§ Task instructions
Restate word for word the lines of the entries below, starting with the line that holds "(** What the application" and ending with the line that holds "Definition entry_of (m", and no others.

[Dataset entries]
□ □ □
(** * The raw codec *)

Definition tr_rpc_raw_encode (input : option tr_rpc_bytes) (dst : option (list Z)) (capacity : Z)
    (written : option Z) : tr_status * option (list Z) * option Z :=
  match input, written with
  | Some b, Some _ =>
      bail (TR_ERR_INVALID, dst, written) when
        (nz (rb_len b) && (negb (bool_decide (is_Some (rb_data b))) || negb (bool_decide (is_Some dst)))) ;;
      bail (TR_ERR_BAD_LENGTH, dst, written) when (rb_len b >? capacity) ;;
      let dst := if nz (rb_len b)
        then option_map (λ d, put_at d 0 (take (Z.to_nat (rb_len b)) (default [] (rb_data b)))) dst else dst in
      (TR_OK, dst, Some (rb_len b))
  | _, _ => (TR_ERR_INVALID, dst, written)
  end.

Definition tr_rpc_raw_decode (src : option (list Z)) (len : Z) (out : option tr_rpc_bytes)
    : tr_status * option tr_rpc_bytes :=
  match out with
  | None => (TR_ERR_INVALID, None)
  | Some _ =>
      bail (TR_ERR_INVALID, out) when (nz len && negb (bool_decide (is_Some src))) ;;
      (TR_OK, Some (mk_rpc_bytes src len))
  end.

(** * C strings *)

Fixpoint cstr (l : list Z) : list Z :=
  match l with
  | [] => []
  | c :: l => if c =? 0 then [] else c :: cstr l
  end.

Lemma cstr_spec l : ∃ rest, l = cstr l ++ rest ∧ (∀ c rest', rest = c :: rest' → c = 0) ∧ Forall (λ c, c ≠ 0) (cstr l).
Proof.
  induction l as [|c l (rest & IH & Hz & Hn)]; [by exists []|]. cbn [cstr].
  destruct (Z.eqb_spec c 0) as [->|Hne].
  - exists (0 :: l). split_and!; [done| |constructor]. by intros ? ? [= <- _].
  - exists rest. split_and!; [by rewrite IH at 1|done|by constructor].
Qed.

(** Scanning from [n] on. *)
Lemma key_length_spec fuel l n : 0 ≤ n ≤ alen (cstr l) → n ≤ 64 → 64 < n + Z.of_nat fuel →
  key_length fuel l n = Z.min (alen (cstr l)) 64.
Proof.
  destruct (cstr_spec l) as (rest & El & Hz & Hn). revert n. induction fuel as [|fuel IH]; intros n H0 H64 Hf; [lia|].
  cbn [key_length]. unfold TR_RPC_METADATA_MAX_KEY_LEN, nz.
  destruct (Z.leb_spec n 63) as [Hle|]; [|cbn; lia]. cbn [andb].
  destruct (decide (n < alen (cstr l))) as [Hlt|].
  - rewrite (IH (n + 1)) by lia. replace (negb (char_at l n =? 0)) with true; [done|]. symmetry.
    apply negb_true_iff, Z.eqb_neq. rewrite El. unfold char_at.
    destruct (lookup_lt_is_Some_2 (cstr l) (Z.to_nat n)) as [c Hc]; [unfold alen in *; lia|].
    rewrite (lookup_app_l_Some _ _ _ _ Hc). by apply (Forall_lookup_1 _ _ _ _ Hn Hc).
  - replace (negb (char_at l n =? 0)) with false; [lia|]. symmetry. apply negb_false_iff, Z.eqb_eq.
    rewrite El. unfold char_at. rewrite lookup_app_r by (unfold alen in *; lia).
    replace (Z.to_nat n - length (cstr l))%nat with 0%nat by (unfold alen in *; lia).
    destruct rest as [|c rest]; [done|]. cbn. by eapply Hz.
Qed.

Lemma key_size_spec l : key_size_of l = Z.min (alen (cstr l)) 64.
Proof. apply key_length_spec; pose proof (alen_nonneg (cstr l)); lia. Qed.

Lemma take_cstr l : take (length (cstr l)) l = cstr l.
Proof. destruct (cstr_spec l) as (rest & El & _). rewrite El at 2. apply take_app_length. Qed.

Lemma cstr_chars l : key_chars_valid (length (cstr l)) l 0 = forallb key_char_valid (cstr l).
Proof.
  rewrite key_chars_at; [|lia|].
  - unfold bytes_at. rewrite Nat2Z.id. unfold at_off. by rewrite drop_0, take_cstr.
  - destruct (cstr_spec l) as (rest & El & _). rewrite El at 2. unfold alen. rewrite length_app. lia.
Qed.

(** * The encoder *)

(** What the application hands in: the arrays are as long as it says. *)
Record metadata_ok (m : tr_rpc_metadata) : Prop := {
  md_len_ok : u16_ok (md_value_len m);
  md_key_ok : ∀ k, md_key m = Some k → bytes_ok k;
  md_bytes_ok : ∀ v, md_value m = Some v → bytes_ok v ∧ md_value_len m ≤ alen v
}.

Definition entry_of (m : tr_rpc_metadata) : meta_entry :=
  (cstr (default [] (md_key m)), take (Z.to_nat (md_value_len m)) (default [] (md_value m))).

(** A key of legal characters, and a value where there is a length. *)
Definition legal_metadata (m : tr_rpc_metadata) : Prop :=
  (md_value_len m = 0 ∨ is_Some (md_value m)) ∧ entry_ok (entry_of m).

Lemma value_length m : metadata_ok m → md_value_len m = 0 ∨ is_Some (md_value m) →
  alen (entry_of m).2 = md_value_len m.
Proof.
  intros [Hl _ Hv] Hs. unfold entry_of, alen, u16_ok in *. cbn [snd]. rewrite length_take.
  destruct (md_value m) as [v|]; [destruct (Hv v eq_refl); cbn [default id]; unfold alen in *; lia|].
  destruct Hs as [->|[? ?]]; [done|congruence].
Qed.

Lemma value_bytes m : metadata_ok m → bytes_ok (entry_of m).2.
Proof.
  intros [_ _ Hv]. apply bytes_ok_take. destruct (md_value m) as [v|]; [by apply Hv|constructor].
Qed.

Lemma put_at_app pre tail bs : put_at (pre ++ tail) (alen pre) bs = (pre ++ bs) ++ drop (length bs) tail.
Proof.
  unfold put_at, alen. rewrite Nat2Z.id, take_app_length, <- app_assoc. do 2 f_equal.
  rewrite <- drop_drop, drop_app_length. done.
Qed.

(** The bytes of an entry stored behind those of the entries before. *)
Lemma put_entry pre tail e : u8_ok (alen e.1) →
  let out := put_at (pre ++ tail) (alen pre) [u8 (alen e.1)] in
  let out := put_at out (alen pre + 1) (tr_put_le16 (alen e.2)) in
  let out := put_at out (alen pre + 3) e.1 in
  (if nz (alen e.2) then put_at out (alen pre + 3 + alen e.1) e.2 else out) =
    (pre ++ entry_bytes e) ++ drop (length (entry_bytes e)) tail.
Proof.
  intros Hk. cbn zeta. rewrite put_at_app, u8_small by done.
  replace (alen pre + 1) with (alen (pre ++ [alen e.1])) by (rewrite alen_app; done). rewrite put_at_app.
  replace (alen pre + 3) with (alen ((pre ++ [alen e.1]) ++ tr_put_le16 (alen e.2))) by (rewrite !alen_app; unfold alen; cbn; lia).
  rewrite put_at_app, <- alen_app. rewrite !drop_drop.
  assert (length (entry_bytes e) = 3 + length e.1 + length e.2)%nat as El.
  { pose proof (entry_length e). unfold alen in *. lia. }
  unfold nz. destruct (Z.eqb_spec (alen e.2) 0) as [E0|_]; cbn [negb].
  - assert (e.2 = []) as E2 by (destruct e as [k [|]]; [done|unfold alen in E0; cbn in E0; lia]).
    rewrite El. unfold entry_bytes. rewrite E2. cbn [length tr_put_le16]. rewrite <- !app_assoc. cbn [app].
    rewrite app_nil_r, Nat.add_0_r, <- app_assoc. done.
  - rewrite put_at_app, drop_drop, El. unfold entry_bytes. cbn [length tr_put_le16].
    rewrite <- !app_assoc. cbn [app]. rewrite <- !app_assoc. done.
Qed.

(** What the loop is to find of the entries [ms] behind [parsed]. *)
Definition encodable (parsed : list meta_entry) (ms : list tr_rpc_metadata) : Prop :=
  Forall legal_metadata ms ∧ NoDup (map fst (parsed ++ map entry_of ms)) ∧
  alen (meta_bytes (parsed ++ map entry_of ms)) ≤ TR_RPC_METADATA_MAX_BYTES.

Lemma encodable_cons parsed m ms : encodable parsed (m :: ms) ↔ legal_metadata m ∧ encodable (parsed ++ [entry_of m]) ms.
Proof. unfold encodable. rewrite Forall_cons, <- app_assoc. cbn [map app]. tauto. Qed.

Lemma meta_bytes_cons_len parsed e es :
  alen (meta_bytes (parsed ++ e :: es)) = alen (meta_bytes parsed) + (3 + alen e.1 + alen e.2) + alen (meta_bytes es).
Proof.
  rewrite meta_bytes_app, alen_app. change (meta_bytes (e :: es)) with (entry_bytes e ++ meta_bytes es).
  rewrite alen_app, entry_length. lia.
Qed.

Lemma meta_bytes_snoc parsed e : meta_bytes (parsed ++ [e]) = meta_bytes parsed ++ entry_bytes e.
Proof. rewrite meta_bytes_app. unfold meta_bytes at 2. cbn. by rewrite app_nil_r. Qed.

Lemma meta_bytes_count es : alen es ≤ alen (meta_bytes es).
Proof.
  induction es as [|e l IH]; [done|]. change (meta_bytes (e :: l)) with (entry_bytes e ++ meta_bytes l).
  rewrite alen_app, entry_length. pose proof (alen_nonneg e.1). pose proof (alen_nonneg e.2). unfold alen in *. cbn. lia.
Qed.

Lemma encode_loop_spec ms parsed tail : Forall metadata_ok ms → Forall entry_ok parsed → NoDup (map fst parsed) →
  bytes_ok tail → alen (meta_bytes parsed) ≤ TR_RPC_METADATA_MAX_BYTES ≤ alen (meta_bytes parsed ++ tail) →
  ∃ r out used, encode_loop ms (meta_bytes parsed ++ tail) (alen (meta_bytes parsed)) = Some (r, out, used) ∧
    bytes_ok out ∧ alen out = alen (meta_bytes parsed ++ tail) ∧
    (r = TR_OK ∧ encodable parsed ms ∧ used = alen (meta_bytes (parsed ++ map entry_of ms)) ∧
       (∃ tail', out = meta_bytes (parsed ++ map entry_of ms) ++ tail') ∨
     is_error r = true ∧ ¬ encodable parsed ms).
Proof.
  intros Hms. revert parsed tail. induction Hms as [|m ms Hm Hms IH]; intros parsed tail Hp Hnd Ht Hmax.
  { exists TR_OK, (meta_bytes parsed ++ tail), (alen (meta_bytes parsed)). cbn [map]. rewrite app_nil_r.
    split_and!; [done|by apply bytes_ok_app; [apply meta_bytes_ok|]|done|]. left. split_and!; try done; [|by exists tail].
    unfold encodable. cbn [map]. rewrite app_nil_r. split_and!; [constructor|done|lia]. }
  assert (∀ ret, is_error ret = true → ¬ (legal_metadata m ∧ encodable (parsed ++ [entry_of m]) ms) →
    ∃ r out used, Some (ret, meta_bytes parsed ++ tail, alen (meta_bytes parsed)) = Some (r, out, used) ∧
      bytes_ok out ∧ alen out = alen (meta_bytes parsed ++ tail) ∧
      (r = TR_OK ∧ encodable parsed (m :: ms) ∧ used = alen (meta_bytes (parsed ++ map entry_of (m :: ms))) ∧
         (∃ tail', out = meta_bytes (parsed ++ map entry_of (m :: ms)) ++ tail') ∨
       is_error r = true ∧ ¬ encodable parsed (m :: ms))) as Hfail.
  { intros ret Hr Hn. exists ret, (meta_bytes parsed ++ tail), (alen (meta_bytes parsed)).
    split_and!; [done|by apply bytes_ok_app; [apply meta_bytes_ok|]|done|]. right. by rewrite encodable_cons. }
  cbn [encode_loop]. pose proof (entry_length (entry_of m)) as Hel.
  destruct (md_key m) as [key|] eqn:Ekey.
  2: { apply Hfail; [done|]. intros [[_ [Hk _]] _]. unfold entry_of in Hk. rewrite Ekey in Hk. change (1 ≤ 0 ≤ 63) in Hk. lia. }
  assert ((entry_of m).1 = cstr key) as E1 by (unfold entry_of; by rewrite Ekey).
  destruct (nz (md_value_len m) && negb (bool_decide (is_Some (md_value m)))) eqn:Ev.
  { apply Hfail; [done|]. intros [[Hv _] _]. apply andb_true_iff in Ev as [Ev1 Ev2].
    unfold nz in Ev1. apply negb_true_iff in Ev1, Ev2. apply Z.eqb_neq in Ev1. apply bool_decide_eq_false in Ev2. tauto. }
  assert (md_value_len m = 0 ∨ is_Some (md_value m)) as Hv.
  { unfold nz in Ev. apply andb_false_iff in Ev as [Ev|Ev]; apply negb_false_iff in Ev; [left; by apply Z.eqb_eq|].
    right. by apply bool_decide_eq_true in Ev. }
  pose proof (value_length m Hm Hv) as El2. cbn zeta. rewrite key_size_spec. unfold TR_RPC_METADATA_MAX_KEY_LEN.
  pose proof (alen_nonneg (cstr key)) as Hk0. pose proof (alen_nonneg (entry_of m).2) as Hv0.
  destruct (_ || _ || _) eqn:Elen.
  { apply Hfail; [done|]. rewrite <- encodable_cons. intros (Hf & _ & Hsz).
    apply Forall_cons in Hf as [[_ (Hk & _)] _]. cbn [map] in Hsz. rewrite meta_bytes_cons_len in Hsz.
    pose proof (alen_nonneg (meta_bytes (map entry_of ms))). rewrite E1 in *.
    unfold TR_RPC_METADATA_MAX_KEY_LEN in Hk. bool_to_prop. lia. }
  assert (1 ≤ alen (cstr key) ≤ 63 ∧ 3 + alen (cstr key) + md_value_len m ≤ TR_RPC_METADATA_MAX_BYTES - alen (meta_bytes parsed))
    as [Hk63 Hfit] by (bool_to_prop; lia).
  rewrite Z.min_l by lia. unfold alen at 1. rewrite Nat2Z.id, cstr_chars.
  destruct (forallb key_char_valid (cstr key)) eqn:Ech; cbn [negb].
  2: { apply Hfail; [done|]. intros [[_ (_ & Hc & _)] _]. rewrite E1 in Hc. congruence. }
  assert (entry_ok (entry_of m)) as He.
  { split; [rewrite E1; unfold TR_RPC_METADATA_MAX_KEY_LEN; lia|]. rewrite E1. split; [done|].
    rewrite El2. split; [apply Hm|by apply value_bytes]. }
  pose proof (prior_loop_spec (S (Z.to_nat (alen (meta_bytes parsed)))) [] parsed tail (cstr key) key) as Hprior.
  cbn [app] in Hprior. change (alen (meta_bytes [])) with 0 in Hprior. rewrite Hprior; [|done|done| |].
  2: { pose proof (meta_bytes_count parsed). unfold alen in *. lia. }
  2: { unfold alen. rewrite Nat2Z.id. apply take_cstr. }
  case_bool_decide as Hin.
  { apply Hfail; [done|]. intros (_ & _ & Hd & _). rewrite <- app_assoc, map_app in Hd. cbn [map app] in Hd.
    apply NoDup_app in Hd as (_ & Hdis & _). apply (Hdis (cstr key)); [done|]. rewrite E1. by left. }
  replace (take (Z.to_nat (alen (cstr key))) key) with (entry_of m).1
    by (rewrite E1; unfold alen; rewrite Nat2Z.id; symmetry; apply take_cstr).
  change (take (Z.to_nat (md_value_len m)) (default [] (md_value m))) with (entry_of m).2.
  rewrite <- El2, <- E1, put_entry by (rewrite E1; word_lia).
  rewrite <- meta_bytes_snoc. replace (alen (meta_bytes parsed) + (3 + alen (entry_of m).1 + alen (entry_of m).2))
    with (alen (meta_bytes (parsed ++ [entry_of m]))) by (rewrite meta_bytes_snoc, alen_app; lia).
  assert (alen (meta_bytes (parsed ++ [entry_of m]) ++ drop (length (entry_bytes (entry_of m))) tail) =
    alen (meta_bytes parsed ++ tail)) as Elen'.
  { rewrite meta_bytes_snoc, !alen_app. unfold alen at 3. rewrite length_drop. rewrite !alen_app in Hmax.
    unfold alen in *. rewrite E1 in Hel. lia. }
  destruct (IH (parsed ++ [entry_of m]) (drop (length (entry_bytes (entry_of m))) tail)) as (r & out & used & -> & Hb & Hl & Hr).
  - apply Forall_app; split; [done|by apply Forall_singleton].
  - rewrite map_app. apply NoDup_app. split_and!; [done| |by apply NoDup_singleton].
    intros x Hx Hx'. apply list_elem_of_singleton in Hx' as ->. by rewrite E1 in Hx.
  - by apply bytes_ok_drop.
  - rewrite Elen'. split; [|lia]. rewrite meta_bytes_snoc, alen_app, Hel, E1. lia.
  - exists r, out, used. split_and!; [done|done|lia|]. rewrite encodable_cons. cbn [map].
    rewrite <- app_assoc in Hr. cbn [app] in Hr. destruct Hr as [(-> & Hen & Hu & Ho)|[Hr Hn]]; [left|right].
    + split_and!; try done.
    + split; [done|]. intros [_ ?]. by apply Hn.
Qed.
□ □ □
§ Result of this exercise
(** What the application hands in: the arrays are as long as it says. *)
Record metadata_ok (m : tr_rpc_metadata) : Prop := {
  md_len_ok : u16_ok (md_value_len m);
  md_key_ok : ∀ k, md_key m = Some k → bytes_ok k;
  md_bytes_ok : ∀ v, md_value m = Some v → bytes_ok v ∧ md_value_len m ≤ alen v
}.

Definition entry_of (m : tr_rpc_metadata) : meta_entry :=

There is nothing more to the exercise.